▸ **Exercise instructions**
Return the data exactly, but only from the line containing "frame_Create]. apply Hw. set_solver." through its last line.

(Supplied material Opens)

Definition assignment_parts (data : object) : string * string * string :=
  (TextValue data policyKeys, TextValue data targetTypeKeys, TextValue data targetIdKeys).

(** No assignment of the same policy to the same target. *)
Definition unassigned (s : store) (data : object) : Prop :=
  forall id rc, Get s assignmentsResource id = Some rc -> assignment_parts (rec_Data rc) ≠ assignment_parts data.

Inductive proxy_step : store -> store -> Prop :=
| step_create s res d t : res ∈ free_resources -> proxy_step s (Create s res d "" t).1
| step_depend s res keys target d t :
    (res, keys, target) ∈ references -> has s target (TextValue d keys) ->
    (res = assignmentsResource -> unassigned s d) -> proxy_step s (Create s res d "" t).1
| step_update s res id d t : res ∈ [policiesResource; platformRolesResource] -> proxy_step s (Update s res id d t).1
| step_delete s res id : res ∈ dependent_resources -> proxy_step s (Delete s res id).1
| step_drop s target id :
    target ∈ [policiesResource; platformRolesResource] ->
    (forall res keys rid rc, (res, keys, target) ∈ references -> Get s res rid = Some rc -> TextValue (rec_Data rc) keys ≠ id) ->
    proxy_step s (Delete s target id).1
| step_draw s s' : st_data s' = st_data s -> proxy_step s s'.

Abbreviation proxy_steps := (rtc proxy_step).

(** ** The invariant *)

Definition refers (s : store) (res : string) (keys : list string) (target : string) : Prop :=
  forall id rc, Get s res id = Some rc -> has s target (TextValue (rec_Data rc) keys).

Record proxy_inv (s : store) : Prop := {
  pi_filed : filed s;
  pi_refers : forall res keys target, (res, keys, target) ∈ references -> refers s res keys target;
  pi_unique : forall id1 id2 rc1 rc2, Get s assignmentsResource id1 = Some rc1 -> Get s assignmentsResource id2 = Some rc2 ->
    assignment_parts (rec_Data rc1) = assignment_parts (rec_Data rc2) -> id1 = id2
}.

(** What a created record says about the fields other than its identifier. *)
Lemma created_text s res d t s' rc keys : Create s res d "" t = (s', Ok rc) -> "id" ∉ keys -> TextValue (rec_Data rc) keys = TextValue d keys.
Proof. intros EC Hk. apply Create_ok in EC as (_ & _ & _ & _ & _ & Hd & _). apply TextValue_agree. intros k Hin. apply Hd. by intros ->. Qed.

Lemma references_keys res keys target : (res, keys, target) ∈ references -> "id" ∉ keys.
Proof. unfold references. rewrite !elem_of_cons, elem_of_nil. intros [E|[E|[E|[]]]]; injection E as -> -> ->; apply (bool_decide_unpack _); vm_compute; exact I. Qed.

Lemma references_res res keys target : (res, keys, target) ∈ references ->
  res ∈ dependent_resources /\ target ∈ [policiesResource; platformRolesResource].
Proof. unfold references. rewrite !elem_of_cons, elem_of_nil. intros [E|[E|[E|[]]]]; injection E as -> -> ->; set_solver. Qed.

Lemma references_fun x y : x ∈ references -> y ∈ references -> x.1.1 = y.1.1 -> x = y.
Proof.
  assert (Forall (fun x => Forall (fun y => x.1.1 = y.1.1 -> x = y) references) references) as HF by (apply (bool_decide_unpack _); vm_compute; exact I).
  rewrite Forall_forall in HF. intros Hx Hy. specialize (HF x Hx). cbn in HF. rewrite Forall_forall in HF. by apply HF.
Qed.

Lemma resources_distinct : NoDup proxy_resources.
Proof. apply (bool_decide_unpack _). vm_compute. exact I. Qed.

Lemma dependent_not_free res res' : res ∈ dependent_resources -> res' ∈ free_resources -> res ≠ res'.
Proof. intros H1 H2 ->. pose proof resources_distinct as HN. apply NoDup_app in HN as (_ & HN & _). by apply (HN res'). Qed.

Lemma targets_free target : target ∈ [policiesResource; platformRolesResource] -> target ∈ free_resources.
Proof. unfold free_resources. set_solver. Qed.

(** Creating a record elsewhere or for a new key keeps the references. *)
Lemma refers_create s res d t res' keys target : refers s res' keys target ->
  (res' = res -> ("id" ∉ keys) /\ has s target (TextValue d keys)) -> refers (Create s res d "" t).1 res' keys target.
Proof.
  intros Hr Hn id rc. destruct (Create s res d "" t) as [s' [rc'|e]] eqn:EC; cbn [fst].
  - pose proof (created_text _ _ _ _ _ _ keys EC) as Ht. apply Create_ok in EC as (_ & _ & _ & _ & _ & _ & Hg).
    assert (forall tgt i, has s tgt i -> has s' tgt i) as Hgrow by (intros tgt i; unfold has; rewrite Hg; case_decide; [by eexists|done]).
    rewrite Hg. case_decide as Hd; [|intros Hx; apply Hgrow, Hr with id; done]. intros [= <-]. destruct Hd as [-> _].
    destruct (Hn eq_refl) as [Hk Hh]. rewrite Ht by done. by apply Hgrow.
  - apply Create_err in EC as (_ & _ & Hg). unfold has. rewrite Hg. intros Hx. rewrite Hg. by apply Hr with id.
Qed.

Lemma proxy_step_inv s s' : proxy_step s s' -> proxy_inv s -> proxy_inv s'.
Proof.
  intros Hs [Hf Hr Hu]. destruct Hs as [s res d t Hres|s res keys0 target0 d t Href Hh Hun|s res id d t Hres|s res id Hres|s target0 id Htar Hno|s s' Hd].
  - split; [by apply filed_Create|..].
    + intros res' keys target Hin. apply refers_create; [by apply Hr|]. intros ->. destruct (dependent_not_free res res); [by apply references_res in Hin as [? _]|done|done].
    + assert (assignmentsResource ≠ res) as Hne by (apply dependent_not_free; [unfold dependent_resources; set_solver|done]).
      intros id1 id2 rc1 rc2. rewrite !(frame_Create s res d "" t) by (intros [E _]; done). apply Hu.
  - split; [by apply filed_Create|..].
    + intros res' keys target Hin. apply refers_create; [by apply Hr|]. intros ->.
      assert (keys = keys0 /\ target = target0) as [-> ->].
      { pose proof (references_fun _ _ Hin Href eq_refl) as E. by injection E. }
      split; [by eapply references_keys|done].
    + intros id1 id2 rc1 rc2. destruct (decide (res = assignmentsResource)) as [->|Hne];
        [|rewrite !(frame_Create s res d "" t) by (intros [E _]; done); apply Hu].
      destruct (Create s assignmentsResource d "" t) as [s' [rc|e]] eqn:EC; cbn [fst].
      * assert (assignment_parts (rec_Data rc) = assignment_parts d) as Hp
          by (unfold assignment_parts; rewrite !(created_text _ _ _ _ _ _ _ EC); [done|apply (bool_decide_unpack _); vm_compute; exact I..]).
        apply Create_ok in EC as (_ & _ & _ & _ & _ & _ & Hg). specialize (Hun eq_refl).
        assert (forall i x, Get s' assignmentsResource i = Some x -> (i = create_id d "" /\ x = rc) \/ Get s assignmentsResource i = Some x) as Hc.
        { intros i x. rewrite Hg. case_decide as Hdd; [|by right]. intros [= <-]. left. by destruct Hdd as [_ <-]. }
        intros E1 E2 Hq. destruct (Hc _ _ E1) as [[-> ->]|G1], (Hc _ _ E2) as [[-> ->]|G2]; [done|..].
        -- destruct (Hun _ _ G2). by rewrite <- Hq.
        -- destruct (Hun _ _ G1). by rewrite Hq.
        -- by apply (Hu _ _ _ _ G1 G2).
      * apply Create_err in EC as (_ & _ & Hg). rewrite !Hg. apply Hu.
  - split; [by apply filed_Update|..].
    + intros res' keys target Hin i rc.
      assert (res' ≠ res) as Hne by (apply dependent_not_free; [by apply references_res in Hin as [? _]|by apply targets_free]).
      rewrite (frame_Update s res id d t) by (intros [E _]; done). intros Hx. specialize (Hr _ _ _ Hin _ _ Hx). unfold has in *.
      pose proof (Update_cases s res id d t) as HU. destruct (Update s res id d t) as [s' [rc'|]], (Get s res id) as [old|]; try done; cbn [fst]; [|by subst].
      destruct HU as (_ & _ & _ & _ & _ & Hg). rewrite Hg. case_decide; [by eexists|done].
    + assert (assignmentsResource ≠ res) as Hne by (apply dependent_not_free; [unfold dependent_resources; set_solver|by apply targets_free]).
      intros id1 id2 rc1 rc2. rewrite !(frame_Update s res id d t) by (intros [E _]; done). apply Hu.
  - split; [by apply filed_Delete|..].
    + intros res' keys target Hin i rc. rewrite Delete_Get. case_decide; [done|]. intros Hx. specialize (Hr _ _ _ Hin _ _ Hx). unfold has in *.
      rewrite Delete_Get. rewrite decide_False; [done|]. intros [-> _]. apply references_res in Hin as [_ Hin]. by apply (dependent_not_free res res); [|apply targets_free|].
    + intros id1 id2 rc1 rc2. rewrite !Delete_Get. repeat case_decide; try done. apply Hu.
  - split; [by apply filed_Delete|..].
    + intros res' keys target Hin i rc. rewrite Delete_Get. case_decide; [done|]. intros Hx. pose proof (Hr _ _ _ Hin _ _ Hx) as Hh. unfold has in *.
      rewrite Delete_Get. case_decide as Hd; [|done]. destruct Hd as [-> Hd]. by destruct (Hno _ _ _ _ Hin Hx).
    + intros id1 id2 rc1 rc2. rewrite !Delete_Get. repeat case_decide; try done. apply Hu.
  - assert (forall res id, Get s' res id = Get s res id) as Hg by (intros; unfold Get, bucket; by rewrite Hd).
    split; [by eapply filed_data|..].
    + intros res keys target Hin i rc. unfold has. rewrite !Hg. by apply (Hr _ _ _ Hin).
    + intros id1 id2 rc1 rc2. rewrite !Hg. apply Hu.
Qed.

Lemma proxy_steps_inv s s' : proxy_steps s s' -> proxy_inv s -> proxy_inv s'.
Proof. induction 1; eauto using proxy_step_inv. Qed.

(** The other resources are left alone. *)
Definition proxy_record (res id : string) : Prop := res ∈ proxy_resources.

Lemma proxy_step_frame s s' : proxy_step s s' -> frame proxy_record s s'.
Proof.
  assert (forall r i, r ∈ proxy_resources -> forall res id, at_record r i res id -> proxy_record res id) as Hw by (by intros r i Hr res id [-> _]).
  unfold proxy_resources in *. intros [s0 res d t Hres|s0 res keys target d t Href _ _|s0 res id d t Hres|s0 res id Hres|s0 target id Htar _|s0 s1 Hd].
  - eapply frame_weaken; [|apply frame_Create]. apply Hw. set_solver.
  - eapply frame_weaken; [|apply frame_Create]. apply Hw. apply references_res in Href as [? _]. set_solver.
  - eapply frame_weaken; [|apply frame_Update]. apply Hw, elem_of_app. left. by apply targets_free.
  - eapply frame_weaken; [|apply frame_Delete]. apply Hw. set_solver.
  - eapply frame_weaken; [|apply frame_Delete]. apply Hw, elem_of_app. left. by apply targets_free.
  - by apply frame_data.
Qed.
(* ===== verification/PolicyInvariant.v ===== *)
(** * Authorization-policy service: what its requests preserve

    Every request of the service is a sequence of the steps of [PolicySteps]: the rules and
    assignments always belong to existing policies, the memberships to existing roles, and
    no policy is assigned twice to the same target. *)

From stdpp Require Import base gmap strings list fin_maps relations.
From Stdlib Require Import ZArith Lia Ascii.
From S2P Require Import Prelude GoValue Store EventBus Crud Tx Projection RateLimit InputLimits Config Auth Guards SchedulerHttp ServiceHttp Tables ServiceProjection PolicyIdentity PolicyRaw PolicyProxy PolicyHandlers PolicySteps.
Local Open Scope Z_scope.
Local Open Scope go_scope.

Section Moves.
Context `{GoLib}.

(** A callback run on a store that satisfies [Pre] makes steps, and leaves one that
    satisfies [Post] when it succeeds. *)
Definition moves {E A} (Pre : store -> Prop) (c : tx_fn E A) (Post : A -> store -> Prop) : Prop :=
  forall t, filed (tx_store t) -> Pre (tx_store t) ->
    rtc proxy_step (tx_store t) (tx_store (c t).1) /\ match (c t).2 with Ok x => Post x (tx_store (c t).1) | Err _ => True end.

Lemma moves_ret {E A} (Pre : store -> Prop) (x : A) (Post : A -> store -> Prop) : (forall s, Pre s -> Post x s) -> moves (E := E) Pre (stm_ret x) Post.
Proof. intros HP t Hf Hp. split; [apply rtc_refl|]. by apply HP. Qed.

(Supplied material Closes)

▸ **Solution**
  - eapply frame_weaken; [|apply frame_Create]. apply Hw. set_solver.
  - eapply frame_weaken; [|apply frame_Create]. apply Hw. apply references_res in Href as [? _]. set_solver.
  - eapply frame_weaken; [|apply frame_Update]. apply Hw, elem_of_app. left. by apply targets_free.
  - eapply frame_weaken; [|apply frame_Delete]. apply Hw. set_solver.
  - eapply frame_weaken; [|apply frame_Delete]. apply Hw, elem_of_app. left. by apply targets_free.
  - by apply frame_data.
Qed.
(* ===== verification/PolicyInvariant.v ===== *)
(** * Authorization-policy service: what its requests preserve

    Every request of the service is a sequence of the steps of [PolicySteps]: the rules and
    assignments always belong to existing policies, the memberships to existing roles, and
    no policy is assigned twice to the same target. *)

From stdpp Require Import base gmap strings list fin_maps relations.
From Stdlib Require Import ZArith Lia Ascii.
From S2P Require Import Prelude GoValue Store EventBus Crud Tx Projection RateLimit InputLimits Config Auth Guards SchedulerHttp ServiceHttp Tables ServiceProjection PolicyIdentity PolicyRaw PolicyProxy PolicyHandlers PolicySteps.
Local Open Scope Z_scope.
Local Open Scope go_scope.

Section Moves.
Context `{GoLib}.

(** A callback run on a store that satisfies [Pre] makes steps, and leaves one that
    satisfies [Post] when it succeeds. *)
Definition moves {E A} (Pre : store -> Prop) (c : tx_fn E A) (Post : A -> store -> Prop) : Prop :=
  forall t, filed (tx_store t) -> Pre (tx_store t) ->
    rtc proxy_step (tx_store t) (tx_store (c t).1) /\ match (c t).2 with Ok x => Post x (tx_store (c t).1) | Err _ => True end.

Lemma moves_ret {E A} (Pre : store -> Prop) (x : A) (Post : A -> store -> Prop) : (forall s, Pre s -> Post x s) -> moves (E := E) Pre (stm_ret x) Post.
Proof. intros HP t Hf Hp. split; [apply rtc_refl|]. by apply HP. Qed.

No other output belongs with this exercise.